Tour de vis Covid : le télétravail systématique étendu à l’agriculture
Protéger le monde agricole de la pandémie en pleine progression dans les territoires : c'est l'objectif visé par le gouvernement en imposant le télétravail en agriculture pour un mois. Une mesure jugée techniquement possible rue de Varenne grâce au développement technologique.
Protéger le monde agricole de la pandémie en pleine progression dans les territoires : c'est l'objectif visé par le gouvernement en imposant le télétravail en agriculture pour un mois. Une mesure jugée techniquement possible rue de Varenne grâce au développement technologique.
On savait que l’idée était envisagée depuis quelques jours dans les couloirs de la rue de Varenne, la nouvelle n’en a pas moins été un choc : après l’allocution télévisée du chef de l’Etat, le 31 mars, les services du ministère de l’Agriculture ont confirmé que le télétravail systématique serait exigé y compris dans le secteur agricole. « C’est une guerre, et l’effort doit être collectif, explique-t-on au cabinet de Julien Denormandie. On sait aujourd’hui que les technologie GPS et RTK sont extrêmement répandues sur les exploitations de grandes cultures. La très grande majorité des interventions peuvent donc être pilotées depuis son smartphone, sans nécessité de déplacement. »
Autre facteur ayant convaincu le ministre que l’agriculture devait être soumise aux mêmes règles que le reste de la population active : l’habitude de contact physique existant dans ce milieu, et les multiples risques de contamination liés au partage de matériel et aux nombreux espaces exigus (cabine de tracteur, etc). « On ne peut se permettre de prendre le risque de voir la pandémie progresser au sein de la population agricole, dont l’activité est vitale pour le pays, souligne un responsable de la Direction générale de l'alimentation. Cette décision vise avant tout à protéger les agriculteurs. »
Verbalisation possible à plus de 500 mètres du siège de l'exploitation
Concrètement, tout agriculteur interpelé dans son tracteur à plus de 500 mètres du siège de l'exploitation pourra être verbalisé. Les seuls déplacements autorisés seront ceux destinés à réparer une panne au champ. Sont toutefois exonérées de cette obligation les structures disposant d’une SAU de moins de 38,675 ha, et celles dont la culture principale est « de moitié inférieure à la surface cumulée des trois espèces les moins cultivées sur l’exploitation sur la base de la dernière déclaration PAC ». L’idée est de ne pas pénaliser les petites exploitations à faible capital, et celles ayant opté pour une diversification importante des cultures.

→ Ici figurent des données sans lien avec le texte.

(** ** Finding a variable *)

Lemma env_cmpname_spec m pn nm pe n v :
  cstr m pn nm -> 61 ∉ nm -> cstr m pe (n ++ 61 :: v) -> 61 ∉ n -> env_cmpname m pn pe = Some (bool_decide (nm = n)).
Proof.
  intros Hnm. unfold env_cmpname. pose proof (cstr_fuel _ _ _ Hnm) as Hf. revert Hf. generalize (string_fuel m). intros fuel.
  revert pn nm pe n Hnm. induction fuel as [|fuel IH]; intros pn nm pe n Hnm Hf Heq Hn Hneq; [lia|]. cbn [env_cmpname_loop].
  destruct nm as [|a nm], n as [|b n]; simpl in Hn.
  - apply cstr_nil in Hnm. apply cstr_cons in Hn as (Hb & _). load_at Hnm. load_at Hb. done.
  - apply cstr_nil in Hnm. apply cstr_cons in Hn as (Hb & Hc & _). load_at Hnm. load_at Hb. unfold char in Hc.
    rewrite (proj2 (Z.eqb_neq 0 b)) by lia. rewrite (proj2 (Z.eqb_neq b 61)) by set_solver. done.
  - apply cstr_cons in Hnm as (Ha & Hc & _). apply cstr_cons in Hn as (Hb & _). load_at Ha. load_at Hb. unfold char in Hc.
    rewrite (proj2 (Z.eqb_neq a 61)) by set_solver. rewrite (proj2 (Z.eqb_neq a 0)) by lia. done.
  - apply cstr_cons in Hnm as (Ha & Hc & Hnm). apply cstr_cons in Hn as (Hb & Hd & Hn). load_at Ha. load_at Hb. unfold char in *.
    destruct (Z.eqb_spec a b) as [-> | Hne].
    + simpl in Hf. rewrite (IH _ nm _ n) by (done || lia || set_solver). f_equal. apply bool_decide_ext. split; congruence.
    + rewrite (proj2 (Z.eqb_neq a 0)) by lia. rewrite bool_decide_eq_false_2 by congruence. done.
Qed.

Sur le terrain, les avis sont partagés. « J’ai reçu toute ma commande de morte saison, je suis couvert en azote et on vient de m’offrir un tout nouveau smartphone. Ca ne devrait pas me poser trop de problème », réagit Guillaume Tassin, agriculteur à Saint Etienne du Rouvray (76). Tous n'ont pas cette chance. « J’ai un parcellaire très morcelé et un pulvé qui commence à dater. J’aimerais bien qu’on me dise comment je vais pouvoir protéger mes parcelles les plus éloignées ! », se désole Fabrice Renard, à Vaulx-en-Velin (69).
Faire l'impasse sur le T1 ou traiter discrètement la nuit
« La pression maladie est très faible cette année et cela devrait permettre des impasses de T1 selon les contextes et les situations », rassure Charles Ruch, ingénieur spécialiste des situations de crise chez Arvalis. A ceux qui ne pourraient faire autrement, le spécialiste suggère de travailler la nuit, après 19 h et avant 7 h. La plupart des rampes de pulvé sont aujourd’hui équipés de phares à led. « C’est une plage horaire ou les conditions hydrométriques et de températures sont idéales et en plus, tout le monde dort. »
Au-delà de l’aspect sanitaire, le gouvernement espère faire d’une pierre deux coups : cette décision qui prévaudra pour au moins un mois pourrait conduire à réduire l’usage des produits phytosanitaires en compliquant les interventions, voire à favoriser les conversions en bio, qui nécessitent moins de traitements. Le gouvernement pourrait même annoncer dans les jours qui viennent l’obligation de passer la totalité des surfaces en grandes cultures en bio d’ici le 1er avril 2022. Toutefois, les producteurs de grandes cultures ayant un atelier à la ferme de production de poissons d’avril seront exemptés du passage au bio.